So in 1905 Einstein took the more conservative route and merely(!) redefined the
traditional concepts of time and space. A few years later he himself embarked on an
adventure leading ultimately in 1915 to the non-linear field equations of general
relativity, but even in this he managed to make important progress by sidestepping again
the question of the ultimate constituency of matter and light. As he recalled in his
Autobiographical Notes
It seemed hopeless to me at that time to venture the attempt of representing the
total field [as opposed to the pure gravitational field] and to ascertain field laws
for it. I preferred, therefore, to set up a preliminary formal frame for the
representation of the entire physical reality; this was necessary in order to be able
to investigate, at least preliminarily, the effectiveness of the basic idea of general
relativity.
In his later years it seems Einstein had decided he had made all the progress that could be
made on this preliminary basis, and set about the attempt to represent the total field. He
wrote the above comments in 1949, after a quarter-century of fruitless efforts to discover
the non-linear equations for the "total field", including electromagnetism and matter, so
he knew only too well the risks of deteriorating into adventurous arbitrariness.
4.7 The Inertia of Twins
We have no direct intuition of simultaneity, nor of the equality of two
durations. People who believe they possess this intuition are dupes of an
illusion... The simultaneity of two events, the order of their succession, and
the equality of two durations, are to be so defined that the enunciation of
the natural laws may be as simple as possible.
Poincare, The Value of
Science, 1905
The most commonly discussed "paradox" associated with the theory of relativity
concerns the differing lapses of proper time along two different paths between two fixed
events. This is often expressed in terms of a pair of twins, one moving inertially from
event A to event B, and the other moving inertially from event A to an intermediate event
M, where he changes his state of motion, and then moves inertially from M to B, where it
is found that the total elapsed time of the first twin exceeds that of the second. Much of
the popular confusion over this sequence of events is simply due to specious reasoning.

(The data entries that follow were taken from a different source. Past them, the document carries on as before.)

Fixpoint decimal (acc : Z) (s : string) : Z :=
  match s with
  | EmptyString => acc
  | String a s' =>
      match digit_value a with
      | Some d => decimal (10 * acc + d)%Z s'
      | None => acc
      end
  end.

Definition example_atoi (s : string) : Z := decimal 0 s.

(** A [Find] for the examples: [RUNNO] is present with value 30000 under
    key 1, nothing else is. *)
Definition example_Find (key : string) (runno_opts : gmap Z Z) : bool * gmap Z Z :=
  if String.eqb key "RUNNO" then (true, <[1%Z := 30000%Z]> runno_opts)
  else (false, runno_opts).

(** [hdgeant4 -v -r 42 -t 4 run.mac]: the returns of [getopt] and [argv]. *)
Definition example_returns : list getopt_return :=
  [ {| c := "v"; optarg := "" |};
    {| c := "r"; optarg := "42" |};
    {| c := "t"; optarg := "4" |} ].

Definition example_argv : list string :=
  [ "hdgeant4"; "-v"; "-r"; "42"; "-t"; "4"; "run.mac" ]%string.

(** [hdgeant4 -t 2]: no run number on the command line, no batch file. *)
Definition example_returns_t : list getopt_return := [ {| c := "t"; optarg := "2" |} ].

Definition example_argv_t : list string := [ "hdgeant4"; "-t"; "2" ]%string.

End hdgeant4.

(** ** Proof steps shared by the setters *)

(** Solves [writes_only m s (f s)] for a body [f] that rebuilds the record
    from the members of [s]: case analysis on the member read. *)
Ltac frame_by_cases :=
  let m' := fresh "m'" in
  let Hm' := fresh "Hm'" in
  intros m' Hm'; destruct m'; try reflexivity; contradiction.

(** Solves [stores_unchecked setter getter] for an inline setter: the call
    returns, and the getter reads the member the setter has just written. *)
Ltac setter_stores :=
  let v := fresh "v" in
  let s := fresh "s" in
  intros v s; split; reflexivity.

(** * Properties *)

(** ** Arrays and matrices *)

Lemma get3_set3_same {T : Type} (a : array3 T) (i : index3) (v : T) :
  get3 (set3 a i v) i = v.
Proof. destruct i; reflexivity. Qed.

Lemma get3_set3_other {T : Type} (a : array3 T) (i j : index3) (v : T) :
  i <> j -> get3 (set3 a i v) j = get3 a j.
Proof. destruct i, j; intros Hij; try reflexivity; contradiction. Qed.

Lemma array3_ext {T : Type} (a b : array3 T) :
  (forall i, get3 a i = get3 b i) -> a = b.
Proof.
  intros H. destruct a as [a0 a1 a2], b as [b0 b1 b2].
  pose proof (H i0) as H0. pose proof (H i1) as H1. pose proof (H i2) as H2.
  simpl in H0, H1, H2. congruence.
Qed.

Lemma mget_mset_same (m : matrix3) (i j : index3) (v : double) :
  mget (mset m i j v) i j = v.
Proof. unfold mget, mset. now rewrite !get3_set3_same. Qed.

Lemma mget_mset_other_row (m : matrix3) (i j i' j' : index3) (v : double) :
  i <> i' -> mget (mset m i j v) i' j' = mget m i' j'.
Proof. intros Hi. unfold mget, mset. now rewrite get3_set3_other. Qed.

Lemma mget_mset_other_column (m : matrix3) (i j j' : index3) (v : double) :
  j <> j' -> mget (mset m i j v) i j' = mget m i j'.
Proof.
  intros Hj. unfold mget, mset.
  rewrite get3_set3_same. now rewrite get3_set3_other.
Qed.

Lemma matrix3_ext (a b : matrix3) :
  (forall i j, mget a i j = mget b i j) -> a = b.
Proof.
  intros H. apply array3_ext. intros i. apply array3_ext. intros j. apply H.
Qed.

(** The identity matrix is orthonormal: each of the eighteen dot products
    evaluates, in binary64, to exactly 1 or 0. *)
Lemma orthonormal_identity3 : orthonormal identity3 = true.
Proof. vm_compute. reflexivity. Qed.

Lemma mget_identity3 (i j : index3) : mget identity3 i j = kronecker i j.
Proof. destruct i, j; reflexivity. Qed.

(** Two doubles that [==] tells apart are different. *)
Lemma eqb_false_neq (a b : double) : (a =? a) = true -> (a =? b) = false -> a <> b.
Proof. intros Ha Hab E. rewrite <- E in Hab. congruence. Qed.

(** Two matrices that differ in an entry under [==] are different. *)
Lemma matrix3_eqb_false_neq (a b : matrix3) :
  matrix3_eqb a a = true -> matrix3_eqb a b = false -> a <> b.
Proof. intros Ha Hab E. rewrite <- E in Hab. congruence. Qed.

(** ** The members are all there is to an object *)

Lemma read_ext (s s' : CobremsGenerator) :
  (forall m, read m s' = read m s) -> s' = s.
Proof.
  intros H. destruct s, s'.
  pose proof (H m_fTargetCrystal). pose proof (H m_fTargetThickness).
  pose proof (H m_fTargetThetax). pose proof (H m_fTargetThetay).
  pose proof (H m_fTargetThetaz). pose proof (H m_fTargetRmatrix).
  pose proof (H m_fBeamEnergy). pose proof (H m_fBeamErms).
  pose proof (H m_fBeamEmittance). pose proof (H m_fCollimatorSpotrms).
  pose proof (H m_fCollimatorDistance). pose proof (H m_fCollimatorDiameter).
  pose proof (H m_fCollimatedFlux). pose proof (H m_fPolarizedFlux).
  pose proof (H m_fQ2theta2). pose proof (H m_fQ2weight).
  simpl in *. subst. reflexivity.
Qed.

Lemma writes_only_refl (m : member) (s : CobremsGenerator) : writes_only m s s.
Proof. intros m' _. reflexivity. Qed.

Lemma writes_only_trans (m : member) (s1 s2 s3 : CobremsGenerator) :
  writes_only m s1 s2 -> writes_only m s2 s3 -> writes_only m s1 s3.
Proof.
  intros H12 H23 m' Hm'. rewrite (H23 m' Hm'). apply (H12 m' Hm').
Qed.

(** ** One store into the matrix *)

Lemma storeR_writes_only (i j : index3) (v : double) (s : CobremsGenerator) :
  writes_only m_fTargetRmatrix s (storeR i j v s).
Proof. frame_by_cases. Qed.

Lemma storeR_matrix (i j : index3) (v : double) (s : CobremsGenerator) :
  fTargetRmatrix (storeR i j v s) = mset (fTargetRmatrix s) i j v.
Proof. reflexivity. Qed.

(** ** The angle setters *)

Lemma setTargetThetax_writes_only (thetax : double) (s : CobremsGenerator) :
  writes_only m_fTargetThetax s (setTargetThetax thetax s).
Proof. frame_by_cases. Qed.

Lemma setTargetThetay_writes_only (thetay : double) (s : CobremsGenerator) :
  writes_only m_fTargetThetay s (setTargetThetay thetay s).
Proof. frame_by_cases. Qed.

Lemma setTargetThetaz_writes_only (thetaz : double) (s : CobremsGenerator) :
  writes_only m_fTargetThetaz s (setTargetThetaz thetaz s).
Proof. frame_by_cases. Qed.

(** ** The other inline setters: each writes the one member it names *)

Lemma setBeamEnergy_writes_only (Ebeam_GeV : double) (s : CobremsGenerator) :
  writes_only m_fBeamEnergy s (setBeamEnergy Ebeam_GeV s).
Proof. frame_by_cases. Qed.

Lemma setBeamErms_writes_only (Erms_GeV : double) (s : CobremsGenerator) :
  writes_only m_fBeamErms s (setBeamErms Erms_GeV s).
Proof. frame_by_cases. Qed.

Lemma setBeamEmittance_writes_only (emit_m_r : double) (s : CobremsGenerator) :
  writes_only m_fBeamEmittance s (setBeamEmittance emit_m_r s).
Proof. frame_by_cases. Qed.

Lemma setCollimatorSpotrms_writes_only (spotrms_m : double) (s : CobremsGenerator) :
  writes_only m_fCollimatorSpotrms s (setCollimatorSpotrms spotrms_m s).
Proof. frame_by_cases. Qed.

Lemma setCollimatorDistance_writes_only (distance_m : double) (s : CobremsGenerator) :
  writes_only m_fCollimatorDistance s (setCollimatorDistance distance_m s).
Proof. frame_by_cases. Qed.

Lemma setCollimatorDiameter_writes_only (diameter_m : double) (s : CobremsGenerator) :
  writes_only m_fCollimatorDiameter s (setCollimatorDiameter diameter_m s).
Proof. frame_by_cases. Qed.

Lemma setTargetThickness_writes_only (thickness_m : double) (s : CobremsGenerator) :
  writes_only m_fTargetThickness s (setTargetThickness thickness_m s).
Proof. frame_by_cases. Qed.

For example, if x,t and x',t' denote inertial rest frame coordinates respectively of the first
and second twin (on either the outbound or inbound leg of his journey), some people are
confused by the elementary fact that if those two coordinate systems are related
according to the Lorentz transformation, then the partials (t'/t)x and (t/t')x' both have
the same value. (For example, the unfortunate Herbert Dingle spent his retirement years
on a pitiful crusade to convince the scientific community that those two partial
derivatives must be the reciprocals of each other, and that therefore special relativity is
logically inconsistent.) Other people struggle with the equally elementary algebraic fact
that the proper time along any given path between two events is invariant under arbitrary
Lorentz transformations. The inability to grasp this has actually led some eccentrics to
waste years in a futile effort to prove special relativity inconsistent by finding a Lorentz
transformation that does not leave the proper time along some path invariant.
Despite the obvious fallacies underlying these popular confusions, and despite the
manifest logical consistency of special relativity, it is nevertheless true that the so-called
twins paradox, interpreted in a more profound sense, does highlight a fundamental
epistemological shortcoming of the principle of inertia, on which both Newtonian
mechanics and special relativity are based. Naturally if we simply stipulate that one of the
twins is in inertial motion the entire time and the other is not, then the resolution of the
"paradox" is trivial, but the stipulation of "inertial motion" for one of the twins begs the
very question that motivates the paradox (in its more profound form), namely, how are
inertial worldlines distinguished from the set of all possible worldlines? In a sense, the
only answer special relativity can give is that the inertial worldline between two events is
the one with the greatest lapse of proper time, which is clearly of no help in resolving
which of the twins' worldlines is "inertial", because we don't know a priori which twin
has the greater lapse of proper time - that's what we're trying to determine!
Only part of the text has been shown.